What lines in the listing include "brickKey"? Return a copy of each.

---------- SOURCE MATERIAL

Definition rebalance_node (el : Element) : result pyval :=
  s <~ ftext "statusStr" el ;;
  st <~ str_method s ;;
  name <~ ftext "nodeName" el ;;
  id <~ ftext "id" el ;;
  runtime <~ ftext "runtime" el ;;
  lookups <~ ftext "lookups" el ;;
  files <~ ftext "files" el ;;
  failures <~ ftext "failures" el ;;
  skipped <~ ftext "skipped" el ;;
  size <~ ftext "size" el ;;
  Ok (PDict [item "name" (PText name); item "id" (PText id);
             item "runtime" (PText runtime);
             item "filesScanned" (PText lookups);
             item "filesMoved" (PText files);
             item "filesFailed" (PText failures);
             item "filesSkipped" (PText skipped);
             item "totalSizeMoved" (PText size);
             item "status" (PStr (status_token st))]).

Definition _parseVolumeRebalanceRemoveBrickStatus (xmltree : Element) (mode : string)
  : result pyval :=
  let body (t : option Element) : result pyval :=
    tree <~ match t with Some x => Ok x | None => Raise AttributeError end ;;
    s <~ ftext "aggregate/statusStr" tree ;;
    st <~ str_method s ;;
    runtime <~ ftext "aggregate/runtime" tree ;;
    lookups <~ ftext "aggregate/lookups" tree ;;
    files <~ ftext "aggregate/files" tree ;;
    failures <~ ftext "aggregate/failures" tree ;;
    skipped <~ ftext "aggregate/skipped" tree ;;
    size <~ ftext "aggregate/size" tree ;;
    hosts <~ mapR rebalance_node (findall "node" tree) ;;
    Ok (PDict [item "summary"
                 (PDict [item "runtime" (PText runtime);
                         item "filesScanned" (PText lookups);
                         item "filesMoved" (PText files);
                         item "filesFailed" (PText failures);
                         item "filesSkipped" (PText skipped);
                         item "totalSizeMoved" (PText size);
                         item "status" (PStr (status_token st))]);
               item "hosts" (PList hosts)]) in
  if String.eqb mode "rebalance" then body (find "volRebalance" xmltree)
  else if String.eqb mode "remove-brick" then body (find "volRemoveBrick" xmltree)
  else Ok PNone.

Definition task_entry (volumeName : option string) (c : Element)
  : result (option string * pyval) :=
  t <~ ftext "type" c ;;
  ty <~ str_method t ;;
  let taskType := task_token ty in
  taskId <~ ftext "id" c ;;
  bricks <~ (if String.eqb taskType TaskType.REPLACE_BRICK then
               src <~ ftext "params/srcBrick" c ;;
               dst <~ ftext "params/dstBrick" c ;;
               Ok [PText src; PText dst]
             else if String.eqb taskType TaskType.REMOVE_BRICK then
               Ok (List.map (fun b => PText (text b)) (findall "params/brick" c))
             else Ok []) ;;
  s <~ ftext "statusStr" c ;;
  st <~ str_method s ;;
  let statusStr := task_token st in
  Ok (taskId, PDict [item "volumeName" (PText volumeName);
                     item "taskType" (PStr taskType);
                     item "status" (PStr statusStr);
                     item "bricks" (PList bricks)]).

Definition volume_tasks (el : Element) : result (list (option string * pyval)) :=
  volumeName <~ ftext "volName" el ;;
  mapR (task_entry volumeName) (findall "tasks/task" el).

Definition _parseVolumeTasks (tree : Element) : result pyval :=
  per_volume <~ mapR volume_tasks (findall "volStatus/volumes/volume" tree) ;;
  Ok (PDict (set_all (concat per_volume) [])).

(** ** Entity mappers: profile, peers, geo-replication, snapshots *)

Fixpoint mapM {A B} (f : A -> M B) (l : list A) : M (list B) :=
  match l with
  | [] => ret []
  | a :: l' => b <- f a ;; bs <- mapM f l' ;; ret (b :: bs)
  end.

Definition block_entry (block : Element) : result pyval :=
  size <~ ftext "size" block ;;
  reads <~ ftext "reads" block ;;
  writes <~ ftext "writes" block ;;
  Ok (PDict [item "size" (PText size); item "read" (PText reads);
             item "write" (PText writes)]).

Definition fop_entry (fop : Element) : result pyval :=
  name <~ ftext "name" fop ;;
  hits <~ ftext "hits" fop ;;
  avg <~ ftext "avgLatency" fop ;;
  mn <~ ftext "minLatency" fop ;;
  mx <~ ftext "maxLatency" fop ;;
  Ok (PDict [item "name" (PText name); item "hits" (PText hits);
             item "latencyAvg" (PText avg); item "latencyMin" (PText mn);
             item "latencyMax" (PText mx)]).

Definition profile_brick (brickKey : string) (brick : Element) : M pyval :=
  n <- lift (ftext "brickName" brick) ;;
  brickName <- (match n with
                | Some "localhost" => h <- _getLocalPeer ;; ret (PStr h)
                | _ => ret (PText n)
                end) ;;
  lift (
    blkCumulative <~ mapR block_entry (findall "cumulativeStats/blockStats/block" brick) ;;
    fopCumulative <~ mapR fop_entry (findall "cumulativeStats/fopStats/fop" brick) ;;
    blkInterval <~ mapR block_entry (findall "intervalStats/blockStats/block" brick) ;;
    fopInterval <~ mapR fop_entry (findall "intervalStats/fopStats/fop" brick) ;;
    cd <~ ftext "cumulativeStats/duration" brick ;;
    cr <~ ftext "cumulativeStats/totalRead" brick ;;
    cw <~ ftext "cumulativeStats/totalWrite" brick ;;
    id <~ ftext "intervalStats/duration" brick ;;
    ir <~ ftext "intervalStats/totalRead" brick ;;
    iw <~ ftext "intervalStats/totalWrite" brick ;;
    Ok (PDict [item brickKey brickName;
               item "cumulativeStats"
                 (PDict [item "blockStats" (PList blkCumulative);
                         item "fopStats" (PList fopCumulative);
                         item "duration" (PText cd);
                         item "totalRead" (PText cr);
                         item "totalWrite" (PText cw)]);
               item "intervalStats"
                 (PDict [item "blockStats" (PList blkInterval);
                         item "fopStats" (PList fopInterval);
                         item "duration" (PText id);
                         item "totalRead" (PText ir);
                         item "totalWrite" (PText iw)])])).

Definition _parseVolumeProfileInfo (tree : Element) (nfs : bool) : M pyval :=
  let brickKey := if nfs then "nfs" else "brick" in
  let bricksKey := if nfs then "nfsServers" else "bricks" in
  bricks <- mapM (profile_brick brickKey) (findall "volProfile/brick" tree) ;;
  volname <- lift (ftext "volProfile/volname" tree) ;;
  ret (PDict [item "volumeName" (PText volname); item bricksKey (PList bricks)]).

Definition peer_entry (el : Element) : result pyval :=
  state <~ ftext "state" el ;;
  status <~ (if negb (key_eqb state (Some "3")) then Ok HostStatus.UNKNOWN
             else
               connected <~ ftext "connected" el ;;
               if key_eqb connected (Some "1") then Ok HostStatus.CONNECTED
               else Ok HostStatus.DISCONNECTED) ;;
  hostname <~ ftext "hostname" el ;;
  uuid <~ ftext "uuid" el ;;
  Ok (PDict [item "hostname" (PText hostname); item "uuid" (PText uuid);
             item "status" (PStr status)]).

Definition _parsePeerStatus (tree : Element) (gHostName gUuid gStatus : string)
  : result pyval :=
  peers <~ mapR peer_entry (findall "peerStatus/peer" tree) ;;
  Ok (PList (PDict [item "hostname" (PStr gHostName); item "uuid" (PStr gUuid);
                    item "status" (PStr gStatus)] :: peers)).

(** [x.text.split("::")] of a text that may be [None] *)
Definition split_text (x : option string) : result (list string) :=
  s <~ str_method x ;; Ok (PyStr.split "::" s).

Definition georep_pair (detail : bool) (pair : Element) : result pyval :=
  host <~ ftext "master_node" pair ;;
  hostUuid <~ ftext "master_node_uuid" pair ;;
  brickName <~ ftext "master_brick" pair ;;
  sl <~ ftext "slave" pair ;;
  parts <~ split_text sl ;;
  let remoteHost := hd "" parts in
  status <~ ftext "status" pair ;;
  checkpoint <~ ftext "checkpoint_status" pair ;;
  crawl <~ ftext "crawl_status" pair ;;
  more <~ (if detail then
             synced <~ ftext "files_syncd" pair ;;
             pending <~ ftext "files_pending" pair ;;
             bytes <~ ftext "bytes_pending" pair ;;
             deletes <~ ftext "deletes_pending" pair ;;
             skipped <~ ftext "files_skipped" pair ;;
             Ok [item "filesSynced" (PText synced);
                 item "filesPending" (PText pending);
                 item "bytesPending" (PText bytes);
                 item "deletesPending" (PText deletes);
                 item "filesSkipped" (PText skipped)]
           else Ok []) ;;
  Ok (PDict ([item "host" (PText host); item "hostUuid" (PText hostUuid);
              item "brickName" (PText brickName);
              item "remoteHost" (PStr remoteHost);
              item "status" (PText status);
              item "checkpointStatus" (PText checkpoint);
              item "crawlStatus" (PText crawl)] ++ more)%list).

Definition georep_session (detail : bool) (session : Element) : result pyval :=
  sessionKey <~ ftext "session_slave" session ;;
  parts <~ split_text sessionKey ;;
  let remoteVolumeName := last parts "" in
  pairs <~ mapR (georep_pair detail) (findall "pair" session) ;;
  Ok (PDict [item "sessionKey" (PText sessionKey);
             item "remoteVolumeName" (PStr remoteVolumeName);
             item "bricks" (PList pairs)]).

Definition georep_volume (detail : bool) (volume : Element)
  : result (option string * pyval) :=
  sessions <~ mapR (georep_session detail) (findall "sessions/session" volume) ;;
  name <~ ftext "name" volume ;;
  Ok (name, PDict [item "sessions" (PList sessions)]).

Definition _parseGeoRepStatus (tree : Element) (detail : bool) : result pyval :=
  vols <~ mapR (georep_volume detail) (findall "geoRep/volume" tree) ;;
  Ok (PDict (set_all vols [])).

Definition _parseVolumeGeoRepConfig (tree : Element) : result pyval :=
  match find "geoRep/config" tree with
  | None => Raise AttributeError
  | Some conf =>
      let config := fold_left (fun d child => dict_set (Some (tag child))
                                                       (PText (text child)) d)
                              (getchildren conf) [] in
      Ok (PDict [item "geoRepConfig" (PDict config)])
  end.

Definition _parseRestoredSnapshot (tree : Element) : result pyval :=
  volumeName <~ ftext "snapRestore/volume/name" tree ;;
  volumeUuid <~ ftext "snapRestore/volume/uuid" tree ;;
  snapshotName <~ ftext "snapRestore/snapshot/name" tree ;;
  snapshotUuid <~ ftext "snapRestore/snapshot/uuid" tree ;;
  Ok (PDict [item "volumeName" (PText volumeName);
             item "volumeUuid" (PText volumeUuid);
             item "snapshotName" (PText snapshotName);
             item "snapshotUuid" (PText snapshotUuid)]).

Definition _parseVolumeSetHelpXml (out : string) : result pyval :=
  match fromstring out with
  | None => Raise ParseError
  | Some tree =>
      Ok (PList (List.map (fun el => str_dict (children_dict el))
                          (findall "option" tree)))
  end.

(** ** The public functions

    Each function is split into the argument vector it builds (its local
    [command], named [f_command]) and the rest of its body.  Optional
    parameters with default [None] are options, counts are integers, flags
    are booleans. *)

Local Open Scope list_scope.

(** [if x: command.append(x)] for a parameter that may be [None] or empty *)
Definition opt (x : option string) : argv :=
  match x with
  | Some s => if PyStr.truthy s then [s] else []
  | None => []
  end.

Definition is_set (x : option string) : bool :=
  match x with Some s => PyStr.truthy s | None => false end.

(** [if force: command.append('force')] *)
Definition forced (force : bool) : argv := if force then ["force"] else [].

(** [if n: command += [kw, "%s" % n]] *)
Definition counted (kw : string) (n : Z) : argv :=
  if n =? 0 then [] else [kw; PyStr.of_Z n].

(** ["%s::%s" % (remoteHost, remoteVolumeName)] *)
Definition slave (remoteHost remoteVolumeName : string) : string :=
  (remoteHost ++ "::" ++ remoteVolumeName)%string.

Definition true_ : pyval := PBool true.

(** functions that discard the tree: [_execGlusterXml(command); return True] *)
Definition acknowledged (command : argv) : M pyval :=
  _execGlusterXml command ;;; ret true_.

--------------------

▶ [EXERCISE ANSWER]:
Definition profile_brick (brickKey : string) (brick : Element) : M pyval :=
    Ok (PDict [item brickKey brickName;
  let brickKey := if nfs then "nfs" else "brick" in
  bricks <- mapM (profile_brick brickKey) (findall "volProfile/brick" tree) ;;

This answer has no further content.